What to work on:
Filter the listing below for "Hscale" and report every line that has it.

☆ ☆ ☆ ☆

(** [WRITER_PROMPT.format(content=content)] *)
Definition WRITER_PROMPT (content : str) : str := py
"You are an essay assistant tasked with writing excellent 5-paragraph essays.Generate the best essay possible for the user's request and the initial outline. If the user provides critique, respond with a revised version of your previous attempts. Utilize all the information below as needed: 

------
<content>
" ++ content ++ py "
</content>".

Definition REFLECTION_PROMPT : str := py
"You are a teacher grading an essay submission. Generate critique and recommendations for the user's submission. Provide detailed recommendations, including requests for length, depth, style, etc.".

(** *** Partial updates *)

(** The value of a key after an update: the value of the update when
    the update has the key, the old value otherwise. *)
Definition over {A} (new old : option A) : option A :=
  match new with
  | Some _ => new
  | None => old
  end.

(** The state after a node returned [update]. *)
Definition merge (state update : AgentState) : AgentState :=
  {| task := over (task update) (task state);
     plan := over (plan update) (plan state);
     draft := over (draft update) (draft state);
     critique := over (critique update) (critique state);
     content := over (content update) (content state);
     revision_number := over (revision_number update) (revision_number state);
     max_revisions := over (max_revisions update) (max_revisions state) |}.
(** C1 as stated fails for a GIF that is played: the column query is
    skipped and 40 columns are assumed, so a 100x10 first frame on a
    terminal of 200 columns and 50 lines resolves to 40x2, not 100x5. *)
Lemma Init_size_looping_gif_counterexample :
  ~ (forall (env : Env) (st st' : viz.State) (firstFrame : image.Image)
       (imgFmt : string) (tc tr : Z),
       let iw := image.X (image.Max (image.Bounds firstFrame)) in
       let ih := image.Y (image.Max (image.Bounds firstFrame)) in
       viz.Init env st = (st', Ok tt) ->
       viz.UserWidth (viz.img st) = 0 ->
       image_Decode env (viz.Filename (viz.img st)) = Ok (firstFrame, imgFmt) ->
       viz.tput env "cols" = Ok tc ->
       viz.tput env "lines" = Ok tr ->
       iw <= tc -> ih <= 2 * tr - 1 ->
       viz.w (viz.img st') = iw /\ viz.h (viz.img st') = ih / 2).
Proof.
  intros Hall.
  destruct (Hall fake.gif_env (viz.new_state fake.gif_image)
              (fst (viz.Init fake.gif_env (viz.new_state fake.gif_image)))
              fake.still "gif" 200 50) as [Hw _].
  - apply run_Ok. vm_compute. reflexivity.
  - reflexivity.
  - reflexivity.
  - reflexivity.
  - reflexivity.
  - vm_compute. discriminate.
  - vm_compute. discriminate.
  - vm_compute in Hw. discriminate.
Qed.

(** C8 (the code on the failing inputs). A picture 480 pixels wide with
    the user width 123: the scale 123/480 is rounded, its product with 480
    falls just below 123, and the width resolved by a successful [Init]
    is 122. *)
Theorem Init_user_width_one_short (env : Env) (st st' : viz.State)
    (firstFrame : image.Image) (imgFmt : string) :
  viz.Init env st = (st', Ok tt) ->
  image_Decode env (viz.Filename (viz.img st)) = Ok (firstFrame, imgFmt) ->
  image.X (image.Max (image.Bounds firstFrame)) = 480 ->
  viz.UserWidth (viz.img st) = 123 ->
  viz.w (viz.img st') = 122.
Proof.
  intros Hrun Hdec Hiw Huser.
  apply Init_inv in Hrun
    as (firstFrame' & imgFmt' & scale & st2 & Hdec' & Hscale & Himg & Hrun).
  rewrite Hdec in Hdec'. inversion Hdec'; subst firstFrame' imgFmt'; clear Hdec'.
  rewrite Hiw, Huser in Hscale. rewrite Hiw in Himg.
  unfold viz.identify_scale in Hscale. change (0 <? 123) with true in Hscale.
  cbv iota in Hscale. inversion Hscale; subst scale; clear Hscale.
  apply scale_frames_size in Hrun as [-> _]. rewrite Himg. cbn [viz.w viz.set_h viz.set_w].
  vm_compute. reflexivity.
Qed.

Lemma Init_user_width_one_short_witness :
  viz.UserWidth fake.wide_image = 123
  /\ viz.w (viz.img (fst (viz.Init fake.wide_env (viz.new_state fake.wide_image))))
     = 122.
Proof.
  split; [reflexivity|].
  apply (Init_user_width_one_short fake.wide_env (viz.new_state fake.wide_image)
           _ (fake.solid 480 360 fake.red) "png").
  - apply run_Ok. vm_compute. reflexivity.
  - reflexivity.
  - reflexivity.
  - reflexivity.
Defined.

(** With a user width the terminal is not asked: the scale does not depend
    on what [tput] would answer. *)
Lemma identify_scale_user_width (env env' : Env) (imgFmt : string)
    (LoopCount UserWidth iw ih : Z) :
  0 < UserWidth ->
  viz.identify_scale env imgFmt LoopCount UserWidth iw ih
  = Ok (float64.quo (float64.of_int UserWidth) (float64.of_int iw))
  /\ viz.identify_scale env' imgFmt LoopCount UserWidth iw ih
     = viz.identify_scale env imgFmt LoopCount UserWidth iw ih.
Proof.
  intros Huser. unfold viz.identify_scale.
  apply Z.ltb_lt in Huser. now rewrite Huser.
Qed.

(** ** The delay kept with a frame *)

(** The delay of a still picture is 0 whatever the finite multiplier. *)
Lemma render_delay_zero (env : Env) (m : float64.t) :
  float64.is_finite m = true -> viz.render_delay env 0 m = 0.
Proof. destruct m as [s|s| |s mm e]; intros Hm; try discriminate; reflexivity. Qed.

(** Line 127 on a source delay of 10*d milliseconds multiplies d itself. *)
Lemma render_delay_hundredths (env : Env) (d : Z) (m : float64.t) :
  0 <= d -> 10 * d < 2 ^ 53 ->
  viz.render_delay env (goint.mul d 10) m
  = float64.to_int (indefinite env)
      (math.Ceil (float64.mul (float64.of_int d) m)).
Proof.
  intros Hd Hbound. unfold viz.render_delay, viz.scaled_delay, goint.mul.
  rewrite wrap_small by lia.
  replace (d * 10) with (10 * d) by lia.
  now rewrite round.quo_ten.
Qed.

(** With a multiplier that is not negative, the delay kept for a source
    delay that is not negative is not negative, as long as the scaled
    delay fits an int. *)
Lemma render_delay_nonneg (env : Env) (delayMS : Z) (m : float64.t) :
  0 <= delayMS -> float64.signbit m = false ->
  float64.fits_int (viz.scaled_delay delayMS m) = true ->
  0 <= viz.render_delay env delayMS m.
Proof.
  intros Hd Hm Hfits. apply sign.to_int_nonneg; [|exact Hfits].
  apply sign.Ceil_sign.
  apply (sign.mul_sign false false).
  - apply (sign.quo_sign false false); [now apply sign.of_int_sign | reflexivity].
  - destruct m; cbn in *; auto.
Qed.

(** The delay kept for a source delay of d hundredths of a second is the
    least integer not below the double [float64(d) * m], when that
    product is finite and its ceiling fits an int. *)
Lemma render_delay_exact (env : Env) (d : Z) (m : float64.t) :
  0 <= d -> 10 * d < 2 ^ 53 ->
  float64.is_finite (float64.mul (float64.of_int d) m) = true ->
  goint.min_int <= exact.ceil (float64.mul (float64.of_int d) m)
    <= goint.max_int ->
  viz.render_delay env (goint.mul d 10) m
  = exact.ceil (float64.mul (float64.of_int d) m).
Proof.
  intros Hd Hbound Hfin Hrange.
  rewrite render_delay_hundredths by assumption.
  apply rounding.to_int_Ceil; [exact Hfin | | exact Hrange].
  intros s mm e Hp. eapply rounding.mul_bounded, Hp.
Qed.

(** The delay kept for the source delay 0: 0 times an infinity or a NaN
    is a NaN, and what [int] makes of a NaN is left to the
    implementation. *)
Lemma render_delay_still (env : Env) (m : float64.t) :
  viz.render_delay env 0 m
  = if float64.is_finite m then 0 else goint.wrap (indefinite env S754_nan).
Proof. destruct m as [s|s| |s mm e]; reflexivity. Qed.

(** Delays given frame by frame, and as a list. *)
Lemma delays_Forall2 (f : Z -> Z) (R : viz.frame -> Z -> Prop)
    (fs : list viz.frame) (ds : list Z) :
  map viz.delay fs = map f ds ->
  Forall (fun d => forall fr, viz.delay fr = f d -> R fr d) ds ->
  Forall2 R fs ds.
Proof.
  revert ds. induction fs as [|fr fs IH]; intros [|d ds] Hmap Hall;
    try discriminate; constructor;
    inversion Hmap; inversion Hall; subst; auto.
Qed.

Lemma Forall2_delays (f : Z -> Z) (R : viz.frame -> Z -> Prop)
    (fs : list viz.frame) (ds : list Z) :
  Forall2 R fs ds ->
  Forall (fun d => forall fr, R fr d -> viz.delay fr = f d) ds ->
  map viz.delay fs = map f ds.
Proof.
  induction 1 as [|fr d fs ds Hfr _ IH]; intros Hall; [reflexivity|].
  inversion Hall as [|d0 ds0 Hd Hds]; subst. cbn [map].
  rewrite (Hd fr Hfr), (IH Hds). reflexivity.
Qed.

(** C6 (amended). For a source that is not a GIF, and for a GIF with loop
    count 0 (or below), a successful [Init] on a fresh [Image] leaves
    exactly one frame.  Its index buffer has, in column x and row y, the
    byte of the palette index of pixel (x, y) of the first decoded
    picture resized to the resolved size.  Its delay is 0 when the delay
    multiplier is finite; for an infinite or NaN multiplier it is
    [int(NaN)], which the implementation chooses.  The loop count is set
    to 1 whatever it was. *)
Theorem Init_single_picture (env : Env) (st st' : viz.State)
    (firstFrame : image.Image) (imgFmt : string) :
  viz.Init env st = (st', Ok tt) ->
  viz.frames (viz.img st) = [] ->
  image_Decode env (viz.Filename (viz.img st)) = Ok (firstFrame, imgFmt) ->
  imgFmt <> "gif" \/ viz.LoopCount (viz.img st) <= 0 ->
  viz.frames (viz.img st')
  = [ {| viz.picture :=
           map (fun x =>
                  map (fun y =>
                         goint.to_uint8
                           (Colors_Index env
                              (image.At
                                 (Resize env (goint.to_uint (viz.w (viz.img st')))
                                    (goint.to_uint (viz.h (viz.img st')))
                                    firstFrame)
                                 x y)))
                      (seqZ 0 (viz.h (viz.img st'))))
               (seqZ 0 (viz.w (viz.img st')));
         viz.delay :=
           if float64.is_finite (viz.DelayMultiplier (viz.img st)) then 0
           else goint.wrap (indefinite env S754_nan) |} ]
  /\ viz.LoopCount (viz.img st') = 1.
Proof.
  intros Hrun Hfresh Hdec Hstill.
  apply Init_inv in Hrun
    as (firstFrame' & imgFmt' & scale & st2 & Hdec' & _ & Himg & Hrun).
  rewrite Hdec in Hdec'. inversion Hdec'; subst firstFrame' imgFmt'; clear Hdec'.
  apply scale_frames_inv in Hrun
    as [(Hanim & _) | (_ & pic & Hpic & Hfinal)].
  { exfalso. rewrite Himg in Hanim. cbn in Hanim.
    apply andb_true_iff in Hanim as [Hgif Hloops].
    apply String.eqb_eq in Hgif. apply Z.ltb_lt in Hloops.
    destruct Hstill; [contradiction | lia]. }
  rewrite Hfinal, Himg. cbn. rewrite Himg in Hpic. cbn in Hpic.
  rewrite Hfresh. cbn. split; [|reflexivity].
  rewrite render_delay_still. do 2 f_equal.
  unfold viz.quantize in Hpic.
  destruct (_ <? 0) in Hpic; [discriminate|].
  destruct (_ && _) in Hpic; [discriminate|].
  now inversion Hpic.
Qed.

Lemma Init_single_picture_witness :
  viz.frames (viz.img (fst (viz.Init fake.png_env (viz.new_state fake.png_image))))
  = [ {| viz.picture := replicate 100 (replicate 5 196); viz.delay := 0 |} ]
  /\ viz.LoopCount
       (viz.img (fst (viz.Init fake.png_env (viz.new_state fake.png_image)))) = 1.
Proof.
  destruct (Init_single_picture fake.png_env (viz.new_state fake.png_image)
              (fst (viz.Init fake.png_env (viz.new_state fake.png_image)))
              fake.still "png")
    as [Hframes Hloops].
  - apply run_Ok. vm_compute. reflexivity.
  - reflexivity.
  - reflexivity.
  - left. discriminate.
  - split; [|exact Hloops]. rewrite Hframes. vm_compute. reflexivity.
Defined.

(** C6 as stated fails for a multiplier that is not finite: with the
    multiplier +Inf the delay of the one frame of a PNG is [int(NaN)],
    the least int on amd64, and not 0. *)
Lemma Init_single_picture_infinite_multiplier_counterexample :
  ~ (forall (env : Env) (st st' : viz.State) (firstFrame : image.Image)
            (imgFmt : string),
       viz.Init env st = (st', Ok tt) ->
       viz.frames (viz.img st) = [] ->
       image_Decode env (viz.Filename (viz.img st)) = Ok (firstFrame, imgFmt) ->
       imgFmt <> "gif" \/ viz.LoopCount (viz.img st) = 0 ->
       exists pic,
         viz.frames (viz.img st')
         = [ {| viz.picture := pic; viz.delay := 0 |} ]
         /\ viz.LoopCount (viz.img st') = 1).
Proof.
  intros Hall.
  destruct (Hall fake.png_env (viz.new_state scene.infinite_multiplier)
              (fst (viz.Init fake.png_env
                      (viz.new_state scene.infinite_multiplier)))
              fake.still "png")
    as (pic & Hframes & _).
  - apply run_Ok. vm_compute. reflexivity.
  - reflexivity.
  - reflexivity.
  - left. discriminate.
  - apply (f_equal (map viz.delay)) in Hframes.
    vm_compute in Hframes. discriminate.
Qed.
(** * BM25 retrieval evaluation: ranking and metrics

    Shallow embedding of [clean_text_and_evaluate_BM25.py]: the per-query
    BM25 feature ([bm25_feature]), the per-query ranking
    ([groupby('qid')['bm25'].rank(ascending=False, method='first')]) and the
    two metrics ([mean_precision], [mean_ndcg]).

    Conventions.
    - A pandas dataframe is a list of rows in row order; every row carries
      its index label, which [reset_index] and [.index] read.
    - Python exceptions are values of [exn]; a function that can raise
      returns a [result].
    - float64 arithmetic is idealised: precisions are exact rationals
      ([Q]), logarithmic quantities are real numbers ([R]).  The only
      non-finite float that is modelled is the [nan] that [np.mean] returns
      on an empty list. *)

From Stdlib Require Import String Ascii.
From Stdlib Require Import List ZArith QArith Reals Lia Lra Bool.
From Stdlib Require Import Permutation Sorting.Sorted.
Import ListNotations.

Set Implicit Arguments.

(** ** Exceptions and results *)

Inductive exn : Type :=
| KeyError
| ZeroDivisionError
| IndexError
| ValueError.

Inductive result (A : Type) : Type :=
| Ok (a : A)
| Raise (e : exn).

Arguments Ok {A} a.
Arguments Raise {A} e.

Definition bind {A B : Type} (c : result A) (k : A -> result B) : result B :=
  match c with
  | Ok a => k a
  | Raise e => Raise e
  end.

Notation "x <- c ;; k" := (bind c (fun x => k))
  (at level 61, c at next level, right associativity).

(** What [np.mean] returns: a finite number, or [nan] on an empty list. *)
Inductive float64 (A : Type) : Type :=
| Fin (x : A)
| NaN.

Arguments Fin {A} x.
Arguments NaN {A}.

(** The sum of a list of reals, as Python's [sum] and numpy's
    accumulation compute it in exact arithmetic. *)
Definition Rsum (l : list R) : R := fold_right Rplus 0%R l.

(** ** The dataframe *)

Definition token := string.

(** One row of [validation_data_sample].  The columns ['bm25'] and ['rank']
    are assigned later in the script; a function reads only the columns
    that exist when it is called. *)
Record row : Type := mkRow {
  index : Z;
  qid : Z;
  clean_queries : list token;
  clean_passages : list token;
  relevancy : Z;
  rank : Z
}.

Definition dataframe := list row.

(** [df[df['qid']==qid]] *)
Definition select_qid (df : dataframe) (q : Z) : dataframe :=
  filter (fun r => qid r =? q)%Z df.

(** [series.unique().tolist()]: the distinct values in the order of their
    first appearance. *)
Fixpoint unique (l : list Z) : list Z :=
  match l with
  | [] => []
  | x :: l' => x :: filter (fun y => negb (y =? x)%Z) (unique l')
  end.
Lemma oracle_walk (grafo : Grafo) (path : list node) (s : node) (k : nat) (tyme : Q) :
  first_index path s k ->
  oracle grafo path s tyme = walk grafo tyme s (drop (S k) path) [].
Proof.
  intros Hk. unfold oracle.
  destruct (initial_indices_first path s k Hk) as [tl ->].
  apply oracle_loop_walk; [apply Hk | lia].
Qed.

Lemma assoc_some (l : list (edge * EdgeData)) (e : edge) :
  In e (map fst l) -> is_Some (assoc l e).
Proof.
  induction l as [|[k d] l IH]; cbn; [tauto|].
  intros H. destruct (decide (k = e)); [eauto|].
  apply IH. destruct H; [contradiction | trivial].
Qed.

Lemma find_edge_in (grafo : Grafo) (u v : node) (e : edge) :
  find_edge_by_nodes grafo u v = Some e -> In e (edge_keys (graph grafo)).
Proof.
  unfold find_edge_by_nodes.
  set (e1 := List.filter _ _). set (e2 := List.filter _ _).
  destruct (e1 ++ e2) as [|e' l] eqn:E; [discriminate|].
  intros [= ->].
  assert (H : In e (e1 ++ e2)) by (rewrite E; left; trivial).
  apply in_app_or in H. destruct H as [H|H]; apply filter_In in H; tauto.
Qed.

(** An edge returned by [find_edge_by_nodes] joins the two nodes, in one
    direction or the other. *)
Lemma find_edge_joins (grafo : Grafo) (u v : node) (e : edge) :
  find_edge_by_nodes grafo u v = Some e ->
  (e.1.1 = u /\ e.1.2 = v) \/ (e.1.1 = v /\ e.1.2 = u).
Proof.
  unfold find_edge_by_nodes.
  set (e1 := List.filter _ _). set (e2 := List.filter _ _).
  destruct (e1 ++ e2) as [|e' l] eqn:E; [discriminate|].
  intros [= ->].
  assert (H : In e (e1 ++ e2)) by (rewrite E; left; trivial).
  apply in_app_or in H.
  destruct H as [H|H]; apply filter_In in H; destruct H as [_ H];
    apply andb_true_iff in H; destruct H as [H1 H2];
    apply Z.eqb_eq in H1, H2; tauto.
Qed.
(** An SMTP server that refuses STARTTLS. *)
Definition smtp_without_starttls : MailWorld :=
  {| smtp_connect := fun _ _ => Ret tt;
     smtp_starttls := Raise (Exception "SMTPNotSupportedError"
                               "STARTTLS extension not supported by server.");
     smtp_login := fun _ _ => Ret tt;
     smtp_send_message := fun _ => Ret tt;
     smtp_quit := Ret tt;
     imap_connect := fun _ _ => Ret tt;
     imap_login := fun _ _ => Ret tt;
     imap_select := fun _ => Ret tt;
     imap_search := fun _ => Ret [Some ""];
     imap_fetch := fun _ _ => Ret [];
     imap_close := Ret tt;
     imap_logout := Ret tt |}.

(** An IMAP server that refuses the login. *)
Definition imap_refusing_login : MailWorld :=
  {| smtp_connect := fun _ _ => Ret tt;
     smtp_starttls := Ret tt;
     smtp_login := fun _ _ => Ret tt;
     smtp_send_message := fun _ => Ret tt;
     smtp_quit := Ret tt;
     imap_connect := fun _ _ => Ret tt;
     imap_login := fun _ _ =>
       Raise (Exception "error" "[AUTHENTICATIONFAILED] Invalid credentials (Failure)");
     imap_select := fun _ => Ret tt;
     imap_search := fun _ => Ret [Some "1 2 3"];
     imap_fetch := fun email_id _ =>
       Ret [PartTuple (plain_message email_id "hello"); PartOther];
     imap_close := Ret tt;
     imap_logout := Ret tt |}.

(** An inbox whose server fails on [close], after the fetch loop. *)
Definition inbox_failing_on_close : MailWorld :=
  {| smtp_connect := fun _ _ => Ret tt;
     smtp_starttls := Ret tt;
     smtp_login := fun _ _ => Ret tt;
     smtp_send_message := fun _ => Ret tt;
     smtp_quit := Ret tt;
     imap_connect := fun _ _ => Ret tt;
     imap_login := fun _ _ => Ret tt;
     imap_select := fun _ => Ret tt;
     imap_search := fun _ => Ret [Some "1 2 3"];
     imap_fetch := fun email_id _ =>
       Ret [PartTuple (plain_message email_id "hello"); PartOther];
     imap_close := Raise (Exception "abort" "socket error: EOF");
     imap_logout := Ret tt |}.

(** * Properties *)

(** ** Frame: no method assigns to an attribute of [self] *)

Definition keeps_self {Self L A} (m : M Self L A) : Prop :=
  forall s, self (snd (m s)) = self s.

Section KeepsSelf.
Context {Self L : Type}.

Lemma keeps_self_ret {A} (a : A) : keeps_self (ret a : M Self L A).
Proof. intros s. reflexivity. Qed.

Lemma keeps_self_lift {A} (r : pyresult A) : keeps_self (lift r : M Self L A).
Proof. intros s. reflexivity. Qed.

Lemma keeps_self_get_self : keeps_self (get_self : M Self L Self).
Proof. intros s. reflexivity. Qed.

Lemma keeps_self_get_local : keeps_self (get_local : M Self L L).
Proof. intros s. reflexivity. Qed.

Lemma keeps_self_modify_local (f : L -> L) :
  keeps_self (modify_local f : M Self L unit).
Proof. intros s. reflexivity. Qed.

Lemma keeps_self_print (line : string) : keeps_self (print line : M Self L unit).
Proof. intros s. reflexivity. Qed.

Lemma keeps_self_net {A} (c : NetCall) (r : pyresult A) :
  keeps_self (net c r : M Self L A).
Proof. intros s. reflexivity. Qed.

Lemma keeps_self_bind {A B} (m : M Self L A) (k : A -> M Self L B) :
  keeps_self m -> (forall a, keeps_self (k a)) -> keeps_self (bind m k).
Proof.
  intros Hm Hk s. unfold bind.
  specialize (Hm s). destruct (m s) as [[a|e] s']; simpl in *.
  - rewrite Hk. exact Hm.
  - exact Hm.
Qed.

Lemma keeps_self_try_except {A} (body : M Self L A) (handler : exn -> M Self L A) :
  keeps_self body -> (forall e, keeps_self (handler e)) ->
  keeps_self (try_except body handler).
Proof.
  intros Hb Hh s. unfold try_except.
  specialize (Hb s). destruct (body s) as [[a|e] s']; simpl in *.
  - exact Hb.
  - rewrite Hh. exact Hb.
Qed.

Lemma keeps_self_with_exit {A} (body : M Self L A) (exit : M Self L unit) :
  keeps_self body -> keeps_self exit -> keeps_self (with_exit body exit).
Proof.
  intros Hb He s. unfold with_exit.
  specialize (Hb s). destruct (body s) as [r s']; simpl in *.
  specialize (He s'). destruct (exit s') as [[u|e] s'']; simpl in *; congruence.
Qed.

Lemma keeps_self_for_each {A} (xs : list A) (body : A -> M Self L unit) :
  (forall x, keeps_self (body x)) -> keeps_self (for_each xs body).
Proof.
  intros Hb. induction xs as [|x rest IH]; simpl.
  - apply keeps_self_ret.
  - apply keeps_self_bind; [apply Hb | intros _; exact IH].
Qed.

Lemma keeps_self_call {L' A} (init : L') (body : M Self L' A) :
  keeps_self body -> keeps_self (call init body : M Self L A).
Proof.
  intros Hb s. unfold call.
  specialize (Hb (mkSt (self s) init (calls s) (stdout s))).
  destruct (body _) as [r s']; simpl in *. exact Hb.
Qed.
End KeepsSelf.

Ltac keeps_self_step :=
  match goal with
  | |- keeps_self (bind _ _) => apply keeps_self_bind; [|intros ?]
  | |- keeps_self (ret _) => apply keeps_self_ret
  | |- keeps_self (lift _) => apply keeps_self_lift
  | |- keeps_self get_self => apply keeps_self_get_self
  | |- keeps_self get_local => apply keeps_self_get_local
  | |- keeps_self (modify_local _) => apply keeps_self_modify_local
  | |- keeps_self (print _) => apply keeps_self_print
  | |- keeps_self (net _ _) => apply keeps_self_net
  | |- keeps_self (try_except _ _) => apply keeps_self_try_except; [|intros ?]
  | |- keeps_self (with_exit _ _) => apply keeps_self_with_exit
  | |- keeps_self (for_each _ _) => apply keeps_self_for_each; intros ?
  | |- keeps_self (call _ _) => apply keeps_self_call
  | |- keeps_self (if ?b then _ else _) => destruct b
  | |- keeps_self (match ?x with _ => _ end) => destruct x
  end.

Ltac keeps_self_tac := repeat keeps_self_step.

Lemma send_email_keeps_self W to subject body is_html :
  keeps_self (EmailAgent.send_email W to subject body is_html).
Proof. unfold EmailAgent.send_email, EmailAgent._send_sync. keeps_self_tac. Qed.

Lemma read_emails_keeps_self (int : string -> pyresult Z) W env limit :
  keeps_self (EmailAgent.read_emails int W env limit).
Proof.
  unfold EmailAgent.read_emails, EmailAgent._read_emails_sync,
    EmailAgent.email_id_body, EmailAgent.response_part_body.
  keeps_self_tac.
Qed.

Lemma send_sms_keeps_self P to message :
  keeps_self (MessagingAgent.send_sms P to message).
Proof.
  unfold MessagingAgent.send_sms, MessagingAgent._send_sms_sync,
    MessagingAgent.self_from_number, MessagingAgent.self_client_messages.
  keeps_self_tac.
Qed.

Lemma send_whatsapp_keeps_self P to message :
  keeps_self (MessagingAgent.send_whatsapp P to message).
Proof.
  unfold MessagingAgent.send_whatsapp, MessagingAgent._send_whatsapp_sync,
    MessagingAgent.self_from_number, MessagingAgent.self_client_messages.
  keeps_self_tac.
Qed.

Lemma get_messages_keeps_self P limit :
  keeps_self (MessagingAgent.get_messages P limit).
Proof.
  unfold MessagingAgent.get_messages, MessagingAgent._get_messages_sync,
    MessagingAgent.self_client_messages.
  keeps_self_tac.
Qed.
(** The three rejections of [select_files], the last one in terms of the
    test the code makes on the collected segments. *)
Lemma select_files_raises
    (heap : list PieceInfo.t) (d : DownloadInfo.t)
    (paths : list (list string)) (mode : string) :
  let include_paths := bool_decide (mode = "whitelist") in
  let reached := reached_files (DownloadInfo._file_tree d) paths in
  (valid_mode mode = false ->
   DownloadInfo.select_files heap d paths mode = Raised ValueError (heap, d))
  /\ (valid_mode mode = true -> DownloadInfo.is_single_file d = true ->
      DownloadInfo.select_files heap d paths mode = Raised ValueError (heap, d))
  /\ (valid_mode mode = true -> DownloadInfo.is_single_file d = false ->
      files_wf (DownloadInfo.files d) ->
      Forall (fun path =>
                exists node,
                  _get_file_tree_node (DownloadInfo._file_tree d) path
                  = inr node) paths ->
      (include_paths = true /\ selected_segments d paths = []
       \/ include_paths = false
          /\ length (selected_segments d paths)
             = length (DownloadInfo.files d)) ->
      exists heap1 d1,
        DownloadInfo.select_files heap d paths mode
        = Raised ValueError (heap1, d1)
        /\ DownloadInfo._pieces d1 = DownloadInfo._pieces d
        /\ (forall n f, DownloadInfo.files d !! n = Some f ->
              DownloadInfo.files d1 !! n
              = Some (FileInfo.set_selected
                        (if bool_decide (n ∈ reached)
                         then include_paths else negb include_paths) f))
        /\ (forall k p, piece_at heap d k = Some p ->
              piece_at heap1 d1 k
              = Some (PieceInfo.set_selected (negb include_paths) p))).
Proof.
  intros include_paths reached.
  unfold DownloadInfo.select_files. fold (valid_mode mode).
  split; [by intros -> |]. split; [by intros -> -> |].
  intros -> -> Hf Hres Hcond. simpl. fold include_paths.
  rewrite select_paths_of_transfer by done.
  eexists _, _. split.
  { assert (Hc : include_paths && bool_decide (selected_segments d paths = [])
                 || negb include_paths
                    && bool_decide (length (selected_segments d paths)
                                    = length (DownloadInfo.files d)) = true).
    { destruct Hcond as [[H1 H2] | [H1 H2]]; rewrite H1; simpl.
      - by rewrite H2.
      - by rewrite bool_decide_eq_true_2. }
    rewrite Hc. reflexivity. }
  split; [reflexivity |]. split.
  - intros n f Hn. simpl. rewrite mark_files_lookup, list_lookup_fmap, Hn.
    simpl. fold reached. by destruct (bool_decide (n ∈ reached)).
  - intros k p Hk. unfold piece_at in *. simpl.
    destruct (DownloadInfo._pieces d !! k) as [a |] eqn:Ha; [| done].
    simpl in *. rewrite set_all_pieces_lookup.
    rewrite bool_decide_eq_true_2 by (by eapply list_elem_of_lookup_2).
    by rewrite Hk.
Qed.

☆ ☆ ☆ ☆

Solution below:
    as (firstFrame' & imgFmt' & scale & st2 & Hdec' & Hscale & Himg & Hrun).
  rewrite Hiw, Huser in Hscale. rewrite Hiw in Himg.
  unfold viz.identify_scale in Hscale. change (0 <? 123) with true in Hscale.
  cbv iota in Hscale. inversion Hscale; subst scale; clear Hscale.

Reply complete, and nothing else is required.